Non solo volontari: il non profit ha creato 870 mila posti di lavoro, ma va rafforzato (Corriere)

Le istituzioni non profit negli ultimi anni hanno vissuto una forte crescita, in particolare durante la pandemia, ma questa vitalità fatica ancora a trovare una dimensione organizzativa. A dirlo è la ricerca «La solidarietà collettiva come investimento sociale. Insegnamenti e stimoli dalla pandemia di Covid-19», realizzata dal Censis per Intesa Sanpaolo. Nel 51,2% dei casi si è riscontrata la necessità di operare una riorganizzazione dei servizi e delle prestazioni per affrontare una domanda più complessa e vasta. E si sono registrate difficoltà nel garantire standard di sicurezza tali da evitare il contagio (circa il 30% dei casi).
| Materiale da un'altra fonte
Lemma place_entry_spec i s b t tb :
  article_blocks s !! i = Some b →
  dict s = Some t →
  doc_table (document s) t = Some tb →
  wf_table tb →
  tbl_cols tb = 3%nat →
  0 ≤ cells_d s →
  let tb1 := shade_even (placed_table tb (cells_d s)) in
  let r := (length (tbl_rows tb1) - 1)%nat in
  let c := entry_column (placed_column tb (cells_d s)) in
  let runs := rendered_runs W (bool_decide (is_Some (_paragraph s)))
                (entity_map s) b in
  ∃ s', place_entry W (InArticle i) s = (Ok tt, s') ∧
    document s' =
      <[t := ETable (table_map_cell r c (cell_map_par (par_add_runs runs))
                       tb1)]> (document s) ∧
    cells_d s' = Z.of_nat c + 1 ∧
    dict s' = Some t ∧
    article_blocks s' =
      alter (set_inlineStyleRanges (styled_ranges (entity_map s) b).1) i
        (article_blocks s).
Proof.
  intros Hb Ht Hdoc Hwf Hcols Hc tb1 r c runs.
  (* the state after the row was found or appended *)
  set (tb0 := placed_table tb (cells_d s)).
  set (c0 := placed_column tb (cells_d s)).
  assert (wf_table tb0) as Hwf0.
  { unfold tb0, placed_table. case_match; [done|by apply wf_table_add_row]. }
  assert (tbl_cols tb0 = 3%nat) as Hcols0.
  { unfold tb0, placed_table. by case_match. }
  assert (c0 < 3)%nat as Hc0.
  { unfold c0, placed_column. rewrite Hcols. case_match; lia. }
  set (s1 := with_document (<[t := ETable tb0]> (document s))
               (with_cells_d (Z.of_nat c0) s)).
  assert ((match last_row_cell tb (cells_d s) with
           | Some _ => ret tt
           | None => modify (with_cells_d 0) ;; add_row t
           end) s = (Ok tt, s1)) as Hstep1.
  { rewrite (last_row_cell_lookup tb (cells_d s) Hwf Hc).
    pose proof Hwf as (Hrows & Hlen & _).
    unfold s1, tb0, c0, placed_table, placed_column. rewrite Hcols.
    destruct (decide (cells_d s < Z.of_nat 3)) as [Hfit|Hfit].
    - assert (is_Some (table_cell tb (length (tbl_rows tb) - 1)
                         (Z.to_nat (cells_d s)))) as [cl Hcl].
      { apply table_cell_is_Some; [done|lia|lia]. }
      rewrite Hcl. cbv [ret]. f_equal.
      rewrite Z2Nat.id by done.
      assert (<[t := ETable tb]> (document s) = document s) as ->.
      { apply list_insert_id. unfold doc_table in Hdoc.
        by destruct (document s !! t) as [[?|?]|]; simplify_eq. }
      by destruct s.
    - assert (table_cell tb (length (tbl_rows tb) - 1)
                (Z.to_nat (cells_d s)) = None) as ->.
      { apply eq_None_not_Some. rewrite table_cell_is_Some; [lia|done|lia]. }
      cbv [bind modify add_row]. cbn [document with_cells_d].
      rewrite (doc_table_alter _ _ table_add_row tb Hdoc).
      f_equal. }
  assert (doc_table (document s1) t = Some tb0) as Hdoc1.
  { unfold s1. cbn [document with_document].
    by eapply doc_table_insert. }
  set (s2 := with_document (<[t := ETable (shade_even tb0)]> (document s))
               (with_cells_d (Z.of_nat c0) s)).
  assert ((if Z.of_nat (length (tbl_rows tb0) - 1) mod 2 =? 0
           then shade_row t (length (tbl_rows tb0) - 1) "E7E7F9"
           else ret tt) s1 = (Ok tt, s2)) as Hstep2.
  { unfold s2, shade_even.
    destruct (Z.of_nat (length (tbl_rows tb0) - 1) mod 2 =? 0).
    - unfold shade_row, modify. f_equal.
      change (alter _ t (document s1))
        with (alter (λ e, match e with
                          | ETable tb =>
                              ETable (shade_table
                                        (length (tbl_rows tb0) - 1)
                                        "E7E7F9" tb)
                          | EParagraph p => EParagraph p
                          end) t (document s1)).
      rewrite (doc_table_alter _ _ _ tb0 Hdoc1).
      unfold s1. cbn [document with_document].
      rewrite list_insert_insert_eq. by destruct s.
    - unfold ret. f_equal. }
  assert (doc_table (document s2) t = Some (shade_even tb0)) as Hdoc2.
  { unfold s2. cbn [document with_document]. by eapply doc_table_insert. }
  set (s3 := with_cells_d (Z.of_nat (entry_column c0)) s2).
  assert ((if Z.of_nat c0 =? 1 then modify (with_cells_d 2) else ret tt) s2
          = (Ok tt, s3)) as Hstep3.
  { unfold s3, entry_column.
    destruct (Z.of_nat c0 =? 1); [done|].
    unfold ret. f_equal. }
  assert (entry_column c0 < 3)%nat as Hc2.
  { unfold entry_column. case_match; lia. }
  pose proof (wf_shade_even tb0 Hwf0) as Hwf2.
  assert (is_Some (table_cell tb0 (length (tbl_rows tb0) - 1)
                     (entry_column c0))) as [cl0 Hcl0].
  { pose proof Hwf0 as (Hrows & _ & _).
    apply table_cell_is_Some; [done|lia|lia]. }
  assert (is_Some (table_cell (shade_even tb0)
                     (length (tbl_rows tb0) - 1) (entry_column c0)))
    as [cl Hcl].
  { pose proof Hwf0 as (Hrows & _ & _).
    apply table_cell_is_Some; [done| |].
    - rewrite shade_even_rows. lia.
    - rewrite shade_even_cols. lia. }
  assert (place_entry W (InArticle i) s
          = (add_text W (InArticle i)
               (Some (TCell t (length (tbl_rows tb0) - 1) (entry_column c0)))
             ;; modify (λ s, with_cells_d (cells_d s + 1) s)) s3) as ->.
  { unfold place_entry.
    cbv [bind gets the_table lookup_or ret raise].
    rewrite Ht, Hdoc. cbn [fst snd].
    cbv [bind ret] in Hstep1. rewrite Hstep1.
    rewrite Hdoc1. cbn [fst snd].
    cbv [ret] in Hstep2. rewrite Hstep2.
    replace (cells_d s2) with (Z.of_nat c0) by done.
    cbv [ret] in Hstep3. rewrite Hstep3.
    replace (cells_d s3) with (Z.of_nat (entry_column c0)) by done.
    rewrite (last_row_cell_lookup tb0 _ Hwf0) by lia.
    rewrite Nat2Z.id, Hcl0.
    unfold last_row_target, cell_position. cbn [fst snd].
    rewrite (proj2 (Z.leb_le 0 _)) by lia. by rewrite Nat2Z.id. }
  unfold bind, modify. rewrite add_text_run.
  eexists. split; [reflexivity|].
  cbn [cells_d document dict article_blocks with_cells_d].
  subst tb1 r c. fold tb0 c0. rewrite shade_even_rows.
  split; [|split; [|split]].
  - erewrite add_text_document;
      [| done | by eapply target_paragraph_cell].
    replace (_paragraph s3) with (_paragraph s) by done.
    replace (entity_map s3) with (entity_map s) by done.
    erewrite map_target_cell by done.
    unfold s3, s2. cbn [document with_document with_cells_d].
    by rewrite list_insert_insert_eq.
  - by rewrite add_text_cells_d.
  - by rewrite add_text_dict.
  - by rewrite (add_text_blocks W i _ _ b).
Qed.
(** [json_pattern] after its opening brace. The pattern is: an opening
    brace, a run of non-brace characters, any number of groups (an opening
    brace, a non-brace run, a closing brace, a non-brace run), and a closing
    brace. Each run must stop at a brace, so the match is determined
    character by character: outside a group ([inner = false]) a closing
    brace ends the match and an opening brace enters a group; inside a group
    ([inner = true]) a closing brace leaves it and an opening brace fails.
    The result is the number of characters consumed, closing brace
    included. *)
Fixpoint scan (inner : bool) (s : pystr) : option nat :=
  match s with
  | [] => None
  | c :: s' =>
      if N.eqb c lbrace then
        if inner then None else option_map S (scan true s')
      else if N.eqb c rbrace then
        if inner then option_map S (scan false s') else Some 1%nat
      else option_map S (scan inner s')
  end.

(** [re.findall(json_pattern, s, re.DOTALL)]: the non-overlapping matches,
    left to right. [skip] counts the characters of [s] that still belong to
    the match found last. *)
Fixpoint findall_from (skip : nat) (s : pystr) : list pystr :=
  match s with
  | [] => []
  | c :: s' =>
      match skip with
      | S k => findall_from k s'
      | O =>
          if N.eqb c lbrace then
            match scan false s' with
            | Some n => (c :: firstn n s') :: findall_from n s'
            | None => findall_from 0 s'
            end
          else findall_from 0 s'
      end
  end.
(** X9: constructing instances only ever appends: the lists as they were
    stay a prefix of the lists afterwards, and the only verbs that any number
    of constructions adds are [post] on the list methods and [post] and
    [delete] on the detail methods. Nothing is removed and [put] is never
    added. *)
Theorem constructions_only_append c n st :
  list_allowed_methods st `prefix_of` list_allowed_methods (new_many c n st)
  ∧ detail_allowed_methods st
    `prefix_of` detail_allowed_methods (new_many c n st)
  ∧ (∀ v, v ∈ list_allowed_methods (new_many c n st) →
          v ∈ list_allowed_methods st ∨ v = "post")
  ∧ (∀ v, v ∈ detail_allowed_methods (new_many c n st) →
          v ∈ detail_allowed_methods st ∨ v = "post" ∨ v = "delete").
Proof.
  induction n as [|k (IHl & IHd & IHal & IHad)]; simpl.
  - repeat split; try done; intros; by left.
  - destruct (init_store_prefix (mro c) (new_many c k st)) as [Hl Hd].
    destruct (init_store_added (mro c) (new_many c k st)) as [Hal Had].
    refine (conj _ (conj _ (conj _ _))).
    + by etrans.
    + by etrans.
    + intros v [H | H]%Hal; [by apply IHal | by right].
    + intros v [H | H]%Had; [by apply IHad | by right].
Qed.

(** ** The mixins from construction to response *)

(** Bases that do not bind a name are passed over by the lookup. *)
Lemma mro_lookup_skip d self before rest name :
  (∀ m, m ∈ before → mixin_method self m name = None) →
  mro_lookup d self (before ++ rest)%list name = mro_lookup d self rest name.
Proof.
  induction before as [|m0 before IH]; intros Hnone; [reflexivity|].
  simpl. rewrite (Hnone m0 (list_elem_of_here _ _)).
  apply IH. intros m Hm. apply Hnone. by apply list_elem_of_further.
Qed.

(** [get_list], [get_detail] and [delete_detail] are each bound by one
    mixin only, so that deriving from it anywhere in the order is enough. *)
Lemma mro_lookup_single d self order :
  (ListMixin ∈ order →
   mro_lookup d self order "get_list" = Some (get_list self))
  ∧ (RetrieveMixin ∈ order →
     mro_lookup d self order "get_detail" = Some (get_detail self))
  ∧ (DeleteMixin ∈ order →
     mro_lookup d self order "delete_detail" = Some (delete_detail self)).
Proof.
  induction order as [|m rest (IHl & IHr & IHd)].
  - repeat split; intros H; by apply elem_of_nil in H.
  - refine (conj _ (conj _ _)); intros [<- | H]%elem_of_cons; try done;
      destruct m; simpl; auto.
Qed.

(** Each mixin with an [__init__] leaves its verb in the list. *)
Lemma init_store_registers order st :
  (CreateMixin ∈ order → "post" ∈ list_allowed_methods (init_store order st))
  ∧ (UpdateMixin ∈ order →
     "post" ∈ detail_allowed_methods (init_store order st))
  ∧ (DeleteMixin ∈ order →
     "delete" ∈ detail_allowed_methods (init_store order st)).
Proof.
  induction order as [|m rest (IHc & IHu & IHd)].
  - repeat split; intros H; by apply elem_of_nil in H.
  - refine (conj _ (conj _ _)); intros [<- | H]%elem_of_cons; simpl;
      try (apply elem_of_app; right; apply list_elem_of_here);
      destruct m; simpl; auto; apply elem_of_app; left; auto.
Qed.

Lemma new_cls c name st : cls (fst (new c name st)) = c.
Proof.
  unfold new, ResourceApiBase_init. simpl.
  destruct name as [n|]; [destruct (bool_decide (n = ""))|]; reflexivity.
Qed.

Lemma only_resource_id_of_url resource_id :
  only_resource_id {["resource_id" := PyStr resource_id]}
  = Return (PyStr resource_id).
Proof. reflexivity. Qed.

(** X10: a class that derives from [DeleteMixin], anywhere among its
    bases, and defines no [delete_detail] of its own and no hooks: once an
    instance is constructed, a DELETE on a detail URL is allowed and the
    response is made from what [delete_resource] does with the identifier
    captured from the URL, passed as a string. *)
Theorem delete_reaches_delete_resource rt frames c name st resource_id
    request cd :
  DeleteMixin ∈ mro c →
  methods c !! "delete_detail" = None →
  pre_dispatch c = None →
  post_dispatch c = None →
  lower (method request) = "delete" →
  codec_established (fst (new c name st)) request cd →
  wrapper rt (S frames) (fst (new c name st)) (snd (new c name st))
          (DetailUrl resource_id) request
  = respond rt cd (set_codec request cd)
      (delete_resource (fst (new c name st))
         (set_type (set_codec request cd) "detail") (PyStr resource_id)).
Proof.
  intros Hin Hown Hpre Hpost Hverb Hc.
  pose proof (new_cls c name st) as Hcls.
  pose proof (proj2 (proj2 (init_store_registers (mro c) st)) Hin) as Hreg.
  change (init_store (mro c) st) with (snd (new c name st)) in Hreg.
  set (self := fst (new c name st)) in *.
  set (st' := snd (new c name st)) in *. clearbody self st'.
  rewrite (wrapper_established _ _ _ _ _ _ cd) by done.
  f_equal.
  rewrite (dispatch_reaches_handler _ _ _ _ _ _
             (detail_allowed_methods st') (delete_detail self)).
  - unfold run_pre_dispatch, run_post_dispatch. rewrite Hcls, Hpre, Hpost.
    simpl. unfold delete_detail. rewrite only_resource_id_of_url. simpl.
    by destruct (delete_resource _ _ _).
  - reflexivity.
  - change (method (set_codec request cd)) with (method request).
    by rewrite Hverb.
  - change (method (set_codec request cd)) with (method request).
    rewrite Hverb.
    change ("delete" +:+ "_" +:+ kind (DetailUrl resource_id))
      with "delete_detail".
    unfold getattr_method. rewrite Hcls, Hown.
    by apply mro_lookup_single.
Qed.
Il terzo settore, evidenzia la ricerca, oltre a rispondere a vecchie e nuove fragilità rappresenta un importante ammortizzatore occupazionale. «C’è la volontà di costruire una struttura più solida, ma c’è ancora molta strada da fare - spiega il segretario generale di Censis, Giorgio De Rita -. Malgrado il numero dei dipendenti impegnati nelle
istituzioni non profit abbia superato le 870 mila unità e sia in crescita, la media è di due dipendenti per struttura. Il resto sono volontari».

La maggior presenza di lavoro dipendente si riscontra nell’ambito dello sviluppo economico e della coesione sociale. Nelle Regioni del Nord c’è una tendenza a razionalizzare le strutture: a un minor incremento degli enti corrisponde una maggiore crescita del tasso di occupazione. Nel Sud, invece, aumenta la frammentazione. «Lo stato del terzo settore, del volontariato, della fiducia verso l’altro registra il grado di maturità e coesione di un Paese e capire come evolve significa avere un indicatore utile per favorire i processi decisionali», sottolinea Stefano Lucchini, chief institutional affairs ed external communication officer di Intesa Sanpaolo.